§ What you are asked to do
From the records below, please repeat exactly the line that has "for the whole message. *)", the line that has "PopAlwaysNil : NilBits → string;", and every line between them, and nothing else.

§ Available data

(* ===== verification/Msgp.v ===== *)
(** * The message-pack primitives the generated encoders use

    The generated files (with names ending in _greenpack_gen.go) call the library github.com/glycerine/greenpack/msgp.
    [Msgp] is what they use of it, [MsgpOk] what its documentation promises: what was appended is
    read back, in the widths of the types, and nothing that is appended starts like nil.

    A reader takes the bytes and returns a value and the rest, or an error.  Readers also
    take the library's [NilBitsStack], which makes every read return a zero value while a nil stands
    for the whole message. *)
From stdpp Require Import base list strings.
From Stdlib Require Import ZArith Lia Ascii.
From S2P Require Import Prelude OrderedMap Util Codec.

(** ** Readers *)

Definition reader (A : Type) : Type := string → gerr (A * string).
Definition rd_ret {A} (a : A) : reader A := λ bts, inr (a, bts).
Definition rd_fail {A} (err : string) : reader A := λ _, inl err.
Definition rd_bind {A B} (m : reader A) (k : A → reader B) : reader B :=
  λ bts, match m bts with inl err => inl err | inr (a, bts) => k a bts end.
Declare Scope reader_scope.
Delimit Scope reader_scope with reader.
Notation "x <~ m ; k" := (rd_bind m (λ x, k)) (at level 100, m at next level, right associativity) : reader_scope.

(** [n] elements, one after the other. *)
Fixpoint rd_n {A} (n : nat) (m : reader A) : reader (list A) :=
  match n with
  | O => rd_ret []
  | S n' => (a <~ m; l <~ rd_n n' m; rd_ret (a :: l))%reader
  end.

(** [bts[1:]] *)
Definition tail1 (bts : string) : string := match bts with EmptyString => "" | String _ bts' => bts' end.
(** The byte that starts an array of [n] elements, [n] below 16. *)
Definition fixarray (n : Z) : ascii := byte_chr (144 + n).

Class Msgp := {
  NilBits : Type;
  nbs_Init : NilBits;
  AlwaysNil : NilBits → bool;
  PushAlwaysNil : string → NilBits → string * NilBits;
  PopAlwaysNil : NilBits → string;
  PeekNil : NilBits → string → bool;
  IsNil : string → bool;
  enc_Nil : string;
  enc_Bool : bool → string;
  enc_Byte : Z → string;
  enc_Int32 : Z → string;
  enc_Uint32 : Z → string;
  enc_Uint64 : Z → string;
  enc_String : string → string;
  enc_Bytes : string → string;
  enc_ArrayHeader : Z → string;
  enc_MapHeader : Z → string;
  ReadNilBytes : NilBits → reader unit;
  ReadBoolBytes : NilBits → reader bool;
  ReadByteBytes : NilBits → reader Z;
  ReadInt32Bytes : NilBits → reader Z;
  ReadUint32Bytes : NilBits → reader Z;
  ReadUint64Bytes : NilBits → reader Z;
  ReadStringBytes : NilBits → reader string;
  ReadBytesBytes : NilBits → reader string;
  ReadArrayHeaderBytes : NilBits → reader Z;
  ReadMapHeaderBytes : NilBits → reader Z;
  NilSize : Z;
  mp_BoolSize : Z;
  ByteSize : Z;
  Int32Size : Z;
  Uint32Size : Z;
  Uint64Size : Z;
  mp_StringPrefixSize : Z;
  BytesPrefixSize : Z;
  mp_ArrayHeaderSize : Z;
  MapHeaderSize : Z
}.

(** ** Ranges of the types *)

Definition is_byte (z : Z) : Prop := (0 ≤ z < 2 ^ 8)%Z.
Definition is_int32 (z : Z) : Prop := (- 2 ^ 31 ≤ z < 2 ^ 31)%Z.
Definition is_uint32 (z : Z) : Prop := (0 ≤ z < 2 ^ 32)%Z.
Definition is_uint64 (z : Z) : Prop := (0 ≤ z < 2 ^ 64)%Z.
(** Lengths that a header can hold. *)
Definition short_string (s : string) : Prop := is_uint32 (Z.of_nat (String.length s)).
Definition short_list {A} (l : list A) : Prop := is_uint32 (Z.of_nat (length l)).

Section append.
Context `{Msgp}.
(** The functions of the library that append to a slice. *)
Definition AppendNil (o : string) : string := o +:+ enc_Nil.
Definition AppendBool (o : string) (b : bool) : string := o +:+ enc_Bool b.
Definition AppendByte (o : string) (z : Z) : string := o +:+ enc_Byte z.
Definition AppendInt32 (o : string) (z : Z) : string := o +:+ enc_Int32 z.
Definition AppendUint32 (o : string) (z : Z) : string := o +:+ enc_Uint32 z.
Definition AppendUint64 (o : string) (z : Z) : string := o +:+ enc_Uint64 z.
Definition AppendString (o : string) (s : string) : string := o +:+ enc_String s.
Definition AppendBytes (o : string) (s : string) : string := o +:+ enc_Bytes s.
Definition AppendArrayHeader (o : string) (n : Z) : string := o +:+ enc_ArrayHeader n.
Definition AppendMapHeader (o : string) (n : Z) : string := o +:+ enc_MapHeader n.
Definition append_byte (o : string) (c : ascii) : string := o +:+ String c "".

(** [msgp.Require(b, n)] only reserves room. *)
Definition Require_ (b : string) (_ : Z) : string := b.

(** The beginning and the end of every UnmarshalMsgWithCfg; the configuration is always nil.  The
    hooks of PreSave and PostLoad have no implementations. *)
Definition unmarshal_top {A} (body : NilBits → reader A) : reader A := λ bts,
  if IsNil bts then
    let '(bts, nbs) := PushAlwaysNil (tail1 bts) nbs_Init in
    match body nbs bts with
    | inl err => inl err
    | inr (z, _) => inr (z, PopAlwaysNil nbs)
    end
  else body nbs_Init bts.

(** An array header and the check of its size. *)
Definition array_of (wanted : Z) (nbs : NilBits) : reader unit :=
  (n <~ ReadArrayHeaderBytes nbs;
   if (n =? wanted)%Z then rd_ret tt else rd_fail "msgp.ArrayError")%reader.

(** A slice: its header, then its elements.  The slice read into is nil; it is resliced to no
    elements when a nil stands for it or when there are none, and stays nil. *)
Definition slice_of {A} (nbs : NilBits) (m : reader A) : reader (option (list A)) :=
  if AlwaysNil nbs then rd_ret None
  else (n <~ ReadArrayHeaderBytes nbs;
        l <~ rd_n (Z.to_nat n) m;
        rd_ret (if (n =? 0)%Z then None else Some l))%reader.

(** A byte slice; [None] when it is nil. *)
Definition bytes_of (nbs : NilBits) : reader (option string) := λ bts,
  if AlwaysNil nbs || IsNil bts then inr (None, if AlwaysNil nbs then bts else tail1 bts)
  else (b <~ ReadBytesBytes nbs; rd_ret (Some b))%reader bts.
End append.

Class MsgpOk `{Msgp} : Prop := {
  Init_AlwaysNil : AlwaysNil nbs_Init = false;
  peek_Nil : ∀ rest, PeekNil nbs_Init (enc_Nil +:+ rest) = true;
  read_Nil : ∀ rest, ReadNilBytes nbs_Init (enc_Nil +:+ rest) = inr (tt, rest);
  read_Bool : ∀ b rest, ReadBoolBytes nbs_Init (enc_Bool b +:+ rest) = inr (b, rest);
  read_Byte : ∀ z rest, is_byte z → ReadByteBytes nbs_Init (enc_Byte z +:+ rest) = inr (z, rest);
  read_Int32 : ∀ z rest, is_int32 z → ReadInt32Bytes nbs_Init (enc_Int32 z +:+ rest) = inr (z, rest);
  read_Uint32 : ∀ z rest, is_uint32 z → ReadUint32Bytes nbs_Init (enc_Uint32 z +:+ rest) = inr (z, rest);
  read_Uint64 : ∀ z rest, is_uint64 z → ReadUint64Bytes nbs_Init (enc_Uint64 z +:+ rest) = inr (z, rest);
  read_String : ∀ s rest, short_string s → ReadStringBytes nbs_Init (enc_String s +:+ rest) = inr (s, rest);
  read_Bytes : ∀ s rest, short_string s → ReadBytesBytes nbs_Init (enc_Bytes s +:+ rest) = inr (s, rest);
  read_ArrayHeader : ∀ n rest, is_uint32 n → ReadArrayHeaderBytes nbs_Init (enc_ArrayHeader n +:+ rest) = inr (n, rest);
  read_fixarray : ∀ n rest, (0 ≤ n < 16)%Z → ReadArrayHeaderBytes nbs_Init (String (fixarray n) rest) = inr (n, rest);
  read_MapHeader : ∀ n rest, is_uint32 n → ReadMapHeaderBytes nbs_Init (enc_MapHeader n +:+ rest) = inr (n, rest);
  nil_fixarray : ∀ n rest, (0 ≤ n < 16)%Z → IsNil (String (fixarray n) rest) = false;
  peek_fixarray : ∀ n rest, (0 ≤ n < 16)%Z → PeekNil nbs_Init (String (fixarray n) rest) = false;
  nil_Byte : ∀ z rest, is_byte z → IsNil (enc_Byte z +:+ rest) = false;
  nil_String : ∀ s rest, short_string s → IsNil (enc_String s +:+ rest) = false;
  nil_Bytes : ∀ s rest, short_string s → IsNil (enc_Bytes s +:+ rest) = false;
  nil_ArrayHeader : ∀ n rest, is_uint32 n → IsNil (enc_ArrayHeader n +:+ rest) = false;
  size_Nil : (Z.of_nat (String.length enc_Nil) ≤ NilSize)%Z;
  size_Bool : ∀ b, (Z.of_nat (String.length (enc_Bool b)) ≤ mp_BoolSize)%Z;
  size_Byte : ∀ z, is_byte z → (Z.of_nat (String.length (enc_Byte z)) ≤ ByteSize)%Z;
  size_Int32 : ∀ z, is_int32 z → (Z.of_nat (String.length (enc_Int32 z)) ≤ Int32Size)%Z;
  size_Uint32 : ∀ z, is_uint32 z → (Z.of_nat (String.length (enc_Uint32 z)) ≤ Uint32Size)%Z;
  size_Uint64 : ∀ z, is_uint64 z → (Z.of_nat (String.length (enc_Uint64 z)) ≤ Uint64Size)%Z;
  size_String : ∀ s, short_string s → (Z.of_nat (String.length (enc_String s)) ≤ mp_StringPrefixSize + Z.of_nat (String.length s))%Z;
  size_Bytes : ∀ s, short_string s → (Z.of_nat (String.length (enc_Bytes s)) ≤ BytesPrefixSize + Z.of_nat (String.length s))%Z;
  size_ArrayHeader : ∀ n, is_uint32 n → (Z.of_nat (String.length (enc_ArrayHeader n)) ≤ mp_ArrayHeaderSize)%Z;
  size_MapHeader : ∀ n, is_uint32 n → (Z.of_nat (String.length (enc_MapHeader n)) ≤ MapHeaderSize)%Z
}.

§ Answer to the problem
    for the whole message. *)
From stdpp Require Import base list strings.
From Stdlib Require Import ZArith Lia Ascii.
From S2P Require Import Prelude OrderedMap Util Codec.

(** ** Readers *)

Definition reader (A : Type) : Type := string → gerr (A * string).
Definition rd_ret {A} (a : A) : reader A := λ bts, inr (a, bts).
Definition rd_fail {A} (err : string) : reader A := λ _, inl err.
Definition rd_bind {A B} (m : reader A) (k : A → reader B) : reader B :=
  λ bts, match m bts with inl err => inl err | inr (a, bts) => k a bts end.
Declare Scope reader_scope.
Delimit Scope reader_scope with reader.
Notation "x <~ m ; k" := (rd_bind m (λ x, k)) (at level 100, m at next level, right associativity) : reader_scope.

(** [n] elements, one after the other. *)
Fixpoint rd_n {A} (n : nat) (m : reader A) : reader (list A) :=
  match n with
  | O => rd_ret []
  | S n' => (a <~ m; l <~ rd_n n' m; rd_ret (a :: l))%reader
  end.

(** [bts[1:]] *)
Definition tail1 (bts : string) : string := match bts with EmptyString => "" | String _ bts' => bts' end.
(** The byte that starts an array of [n] elements, [n] below 16. *)
Definition fixarray (n : Z) : ascii := byte_chr (144 + n).

Class Msgp := {
  NilBits : Type;
  nbs_Init : NilBits;
  AlwaysNil : NilBits → bool;
  PushAlwaysNil : string → NilBits → string * NilBits;
  PopAlwaysNil : NilBits → string;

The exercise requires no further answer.